La Cei ha indetto per il 21 novembre una giornata di preghiera per i cristiani iracheni…
“Ringrazio di cuore la Chiesa italiana, nella persona del card. Angelo Bagnasco. La decisione di indire una giornata di preghiera per i cristiani iracheni perseguitati, come anche per i nostri persecutori, ci riempie di gioia. È un segno della vicinanza delle diocesi italiane che a più riprese ci stanno esprimendo la loro solidarietà. Preghiamo a nostra volta per la Chiesa italiana affinché il Signore la fortifichi sempre più”.
Se la vicinanza spirituale non manca, sembra invece latitare l’impegno politico per porre fine a questa situazione. Le vostre pressioni sembrano inutili, perché?
“Difficile dirlo. Non sappiamo più a chi rivolgerci, abbiamo parlato con le Istituzioni, con tanti rappresentanti del Governo e della comunità internazionale ma senza esito. A tutti abbiamo sempre chiesto di cooperare per la pace e per la giustizia. Parlare di pace non basta è urgente costruire la pace, creando lavoro, stabilità e rispetto dei diritti. La soluzione alle sofferenze patite dai cristiani, vorrei aggiungere, non è quella di allontanarli dal loro Paese di origine, come qualcuno, pensa o propone, ma di fare il bene e la sicurezza dell’Iraq, mettendo da parte gli interessi personali o di parte”.
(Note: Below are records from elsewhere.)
(** For two positive floats [ms * 2^es] and [mt * 2^et] with 53-digit
    mantissas: the second exceeds the first by enough for the quotient of
    the first by the second to round below 1.0. *)
Definition gap (ms es mt et : Z) : Prop :=
  (et - es >= 2 \/ (et = es + 1 /\ 2 * mt - ms >= 2) \/ (et = es /\ mt - ms >= 1))%Z.

(** The value [max(consistent * 2 + mutated - mismatch_penalty, 0.0)] to
    which [match_single] adds [1e-6]. *)
Definition clamped_value (t : tally) : float :=
  Float.max
    (Float.sub (Float.of_int (consistent t * 2 + mutated t)) (mismatch_penalty t))
    Float.zero.

(** What one locus of verdict [v] adds to [2*consistent + mutated -
    penalty], in half units: 2, 0.5, -1 or 0. *)
Definition verdict_halves (v : LocusVerdict) : Z :=
  match v with
  | Consistent => 4
  | Mutated => 1
  | Mismatch => -2
  | Inconclusive => 0
  end.

(** [2*consistent + mutated - penalty] in half units, from the verdict
    counts of a comparison. *)
Definition raw_halves (query_alleles_by_locus : gmap string (option (list float)))
    (candidate : gmap string cell) (loci : list string) : Z :=
  (4 * count_verdict Consistent query_alleles_by_locus candidate loci
   + count_verdict Mutated query_alleles_by_locus candidate loci
   - 2 * count_verdict Mismatch query_alleles_by_locus candidate loci)%Z.

(** Tables for the monotonicity examples: a query with four loci, and
    candidates seen through schemas of two, three and four loci. *)
Definition example_long_query : gmap string cell :=
  {[ "PersonID" := Str "Q1"; "L1" := Str "9,10"; "L2" := Str "5";
     "L3" := Str "7"; "L4" := Str "8" ]}.
Definition internal : Registration :=
  {| teamName := "Bits"; capName := "Alice"; capPhone := "9123456780";
     capRoll := "101"; participantType := "INTERNAL"; createdAt := 1700000000000;
     teamMembers := Some [bob] |}.

Definition external : Registration :=
  {| teamName := "Guests"; capName := "Eve"; capPhone := "+91 99999-12345";
     capRoll := "77"; participantType := "EXTERNAL"; createdAt := 1700000001000;
     teamMembers := None |}.

(** The first member has no phone, the second has one. *)
Definition secondHasPhone : Registration :=
  {| teamName := "Pair"; capName := "Alice"; capPhone := "9123456780";
     capRoll := "101"; participantType := "INTERNAL"; createdAt := 1700000002000;
     teamMembers := Some [noPhone; bob] |}.

Definition db : DB :=
  {| registrations := λ e, if String.eqb e "Hackathon" then [internal; external] else [];
     logs := ∅ |}.

Definition coordinator : Request :=
  {| eventName := "Hackathon"; coordsValue := "hackathon";
     coordinatorName := "Carol"; passkey := "hack" |}.

Definition secondCoordinator : Request :=
  {| eventName := "Hackathon"; coordsValue := "hackathon";
     coordinatorName := "Dave"; passkey := "hack" |}.
(** * Ride matching and offline caching of find-your-ride-partner

    A shallow embedding of the ride list component (match filter, proximity
    sort, localStorage cache with a 15 minute lifetime) and of the service
    worker's fetch handler, with the properties proved about them. *)

From Stdlib Require Import ZArith QArith String Ascii List Lia Bool.
From Stdlib Require Import Sorting.Sorted Sorting.Permutation.
From Stdlib Require DecimalString DecimalZ.
From stdpp Require Import base option list strings gmap.

Set Warnings "-register-all".
Local Open Scope string_scope.
Local Open Scope Z_scope.

(** ** JavaScript values

    JSON values are what the backend returns and what the cache stores. *)

Inductive json : Type :=
| JNull
| JBool (b : bool)
| JNumber (n : Z)
| JString (s : string)
| JArray (items : list json)
| JObject (fields : list (string * json)).

(** A property read from a row: the columns [from], [to] and [time] are text
    and timestamp columns, so a read gives a string, [null], or [undefined]
    when the property is absent. *)
Inductive value : Type :=
| VUndefined
| VNull
| VString (s : string).

Inductive exn : Type :=
| TypeError
| SyntaxError
| QuotaExceededError
| NetworkError.

(** Completion of a computation that may throw. *)
Inductive result (A : Type) : Type :=
| Ok (a : A)
| Throw (e : exn).
Arguments Ok {A} a.
Arguments Throw {A} e.

#[global] Instance result_bind : MBind result :=
  fun A B (k : A -> result B) (r : result A) =>
    match r with
    | Ok a => k a
    | Throw e => Throw e
    end.

(** What a cache keeps of a stored response. *)
Record Stored : Type := mkStored { stored_status : Z; stored_body : string }.

(** ** Host built-ins

    What the browser provides and the repository only calls. [Date_parse]
    gives the time value in milliseconds, [None] standing for NaN (an Invalid
    Date); [LocalTZA] is the offset of the local time zone at a time value.
    [StringToNumber] is [Number] on a string: the stored time stamps are
    integers, and [None] stands for NaN. [JSON_parse] gives [None] where
    [JSON.parse] throws a SyntaxError. *)
Class Host : Type := {
  Date_parse : string -> option Z;
  LocalTZA : Z -> Z;
  toLowerCase : string -> string;
  StringToNumber : string -> option Z;
  NumberToString : Z -> string;
  JSON_parse : string -> option json;
  JSON_stringify : json -> string;
  (** whether [localStorage.setItem] of a key and value succeeds on the
      given content or throws (quota exceeded, storage disabled) *)
  setItem_accepts : gmap string string -> string -> string -> bool;
  (** whether the cache storage, holding the given caches, refuses to write
      the given entries, and with what exception: a response that carries
      [Vary: *] (a TypeError) or an exhausted quota; it also stands for a
      write that is not awaited and has not taken effect when the next event
      is handled. [None] is a write that takes effect. *)
  cache_refuses : list (string * gmap string Stored) -> list (string * Stored) -> option exn;
  (** [self.location.origin] of the service worker *)
  origin : string
}.

(** ** Date arithmetic (ECMAScript, Time Values and Time Range) *)

Definition msPerDay : Z := 86400000.

Definition Day (t : Z) : Z := t / msPerDay.

Definition DayFromYear (y : Z) : Z :=
  365 * (y - 1970) + (y - 1969) / 4 - (y - 1901) / 100 + (y - 1601) / 400.

Definition leap (y : Z) : bool :=
  ((y mod 4 =? 0) && negb (y mod 100 =? 0)) || (y mod 400 =? 0).

Definition InLeapYear (y : Z) : Z := if leap y then 1 else 0.

(** The year of a day number, computed from the 400 year cycle that starts
    on 1 March of year 0. *)
Definition YearFromDay (d : Z) : Z :=
  let z := d + 719468 in
  let era := z / 146097 in
  let doe := z - era * 146097 in
  let yoe := (doe - doe / 1460 + doe / 36524 - doe / 146096) / 365 in
  let doy := doe - (365 * yoe + yoe / 4 - yoe / 100) in
  if doy <? 306 then yoe + era * 400 else yoe + era * 400 + 1.

(** A check on [n] consecutive integers from [d] on. *)
Fixpoint all_from (n : nat) (d : Z) (f : Z -> bool) : bool :=
  match n with
  | O => true
  | S n' => f d && all_from n' (d + 1) f
  end.

Definition DayWithinYear (d : Z) : Z := d - DayFromYear (YearFromDay d).

Definition MonthFromDay (d : Z) : Z :=
  let w := DayWithinYear d in
  let L := InLeapYear (YearFromDay d) in
  if w <? 31 then 0
  else if w <? 59 + L then 1
  else if w <? 90 + L then 2
  else if w <? 120 + L then 3
  else if w <? 151 + L then 4
  else if w <? 181 + L then 5
  else if w <? 212 + L then 6
  else if w <? 243 + L then 7
  else if w <? 273 + L then 8
  else if w <? 304 + L then 9
  else if w <? 334 + L then 10
  else 11.

Definition monthStart (m L : Z) : Z :=
  if m =? 0 then 0
  else if m =? 1 then 31
  else if m =? 2 then 59 + L
  else if m =? 3 then 90 + L
  else if m =? 4 then 120 + L
  else if m =? 5 then 151 + L
  else if m =? 6 then 181 + L
  else if m =? 7 then 212 + L
  else if m =? 8 then 243 + L
  else if m =? 9 then 273 + L
  else if m =? 10 then 304 + L
  else 334 + L.

Definition DateFromDay (d : Z) : Z :=
  DayWithinYear d - monthStart (MonthFromDay d) (InLeapYear (YearFromDay d)) + 1.

(** A row of the rides table as the component uses it; [id] stands for the
    columns the match engine does not read. *)
Record Ride : Type := mkRide {
  id : Z;
  from : value;
  to : value;
  time : value
}.

Section WithHost.
Context `{Host}.

Definition LocalTime (t : Z) : Z := t + LocalTZA t.

(** [new Date(v)]: the time value of the Date object, [None] when it is NaN.
    [new Date(null)] is the epoch, [new Date(undefined)] is invalid. *)
Definition newDate (v : value) : option Z :=
  match v with
  | VUndefined => None
  | VNull => Some 0
  | VString s => Date_parse s
  end.

(** [getFullYear()], [getMonth()], [getDate()]: NaN on an Invalid Date. *)
Definition getFullYear (d : option Z) : option Z :=
  match d with Some t => Some (YearFromDay (Day (LocalTime t))) | None => None end.

Definition getMonth (d : option Z) : option Z :=
  match d with Some t => Some (MonthFromDay (Day (LocalTime t))) | None => None end.

Definition getDate (d : option Z) : option Z :=
  match d with Some t => Some (DateFromDay (Day (LocalTime t))) | None => None end.

(** [===] on numbers: NaN is not equal to anything, itself included. *)
Definition strict_eq (a b : option Z) : bool :=
  match a, b with
  | Some x, Some y => x =? y
  | _, _ => false
  end.

(** ** The match engine (RideList) *)

Definition CACHE_EXPIRATION : Z := 15 * 60 * 1000.

(** [Math.abs(t1 - t2) / (1000 * 60) <= rangeInMinutes]. The quotient is kept
    as a rational: rounding to a double is monotone and keeps the integer
    bound, so the comparison is the same. A NaN operand makes [<=] false. *)
Definition isTimeWithinRange (time1 time2 : value) (rangeInMinutes : Z) : bool :=
  let t1 := newDate time1 in
  let t2 := newDate time2 in
  match t1, t2 with
  | Some a, Some b =>
      let diffInMinutes := Qmake (Z.abs (a - b)) (Z.to_pos (1000 * 60)) in
      Qle_bool diffInMinutes (inject_Z rangeInMinutes)
  | _, _ => false
  end.

Definition isSameDay (date1 date2 : value) : bool :=
  let d1 := newDate date1 in
  let d2 := newDate date2 in
  strict_eq (getFullYear d1) (getFullYear d2) &&
  strict_eq (getMonth d1) (getMonth d2) &&
  strict_eq (getDate d1) (getDate d2).

(** [v.toLowerCase()]: a TypeError unless [v] is a string. *)
Definition call_toLowerCase (v : value) : result string :=
  match v with
  | VString s => Ok (toLowerCase s)
  | VUndefined | VNull => Throw TypeError
  end.

(** The callback given to [some]: the route comparison short-circuits on
    [&&]; both date checks are evaluated before the final conjunction. *)
Definition matchCallback (ride myRide : Ride) : result bool :=
  a ← call_toLowerCase (from myRide);
  b ← call_toLowerCase (from ride);
  routeMatches ←
    (if String.eqb a b
     then (c ← call_toLowerCase (to myRide);
           d ← call_toLowerCase (to ride);
           Ok (String.eqb c d))
     else Ok false);
  let sameDay := isSameDay (time myRide) (time ride) in
  let timeMatches := isTimeWithinRange (time myRide) (time ride) 30 in
  Ok (routeMatches && sameDay && timeMatches).

(** [Array.prototype.some]: stops at the first element the callback accepts;
    an exception of the callback ends the iteration. *)
Fixpoint Array_some {A : Type} (f : A -> result bool) (l : list A) : result bool :=
  match l with
  | [] => Ok false
  | x :: l' =>
      b ← f x;
      if b : bool then Ok true else Array_some f l'
  end.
Ma esistono, a suo avviso, delle misure concrete per fronteggiare questa violenza?
“Innanzitutto servirebbe fermare il commercio di armi, la loro fabbricazione. Dobbiamo chiederci dove questi criminali prendono le armi, da chi le comprano, chi le fornisce loro. C’è una gara nel produrre armamenti, piccoli e grandi, che vengono messi in mano a persone senza scrupoli. Altra urgenza è bloccare gli ingressi di stranieri nel nostro Paese, i terroristi non sono iracheni ma vengono da Paesi limitrofi e allora serve controllare al meglio le frontiere. Certamente ci sono anche iracheni tra le fila dei criminali, altrimenti non potrebbero conoscere gli orari delle chiese, le abitazioni dei nostri fedeli, i luoghi da loro frequentati”.
Indubbiamente all’origine di questa violenza c’è anche la mancanza di un’adeguata cornice di sicurezza che dovrebbe essere garantita da una leadership forte. Ora, dopo diversi mesi, sembra sia stato raggiunto l’accordo per la formazione del nuovo Governo che dovrebbe essere guidato ancora da Nuri al-Maliki. Che ne pensa?
“Presto per dire. Qui le cose possono cambiare nel giro di pochissimo tempo, bisognerà attendere i fatti concreti prima di esprimere un giudizio”.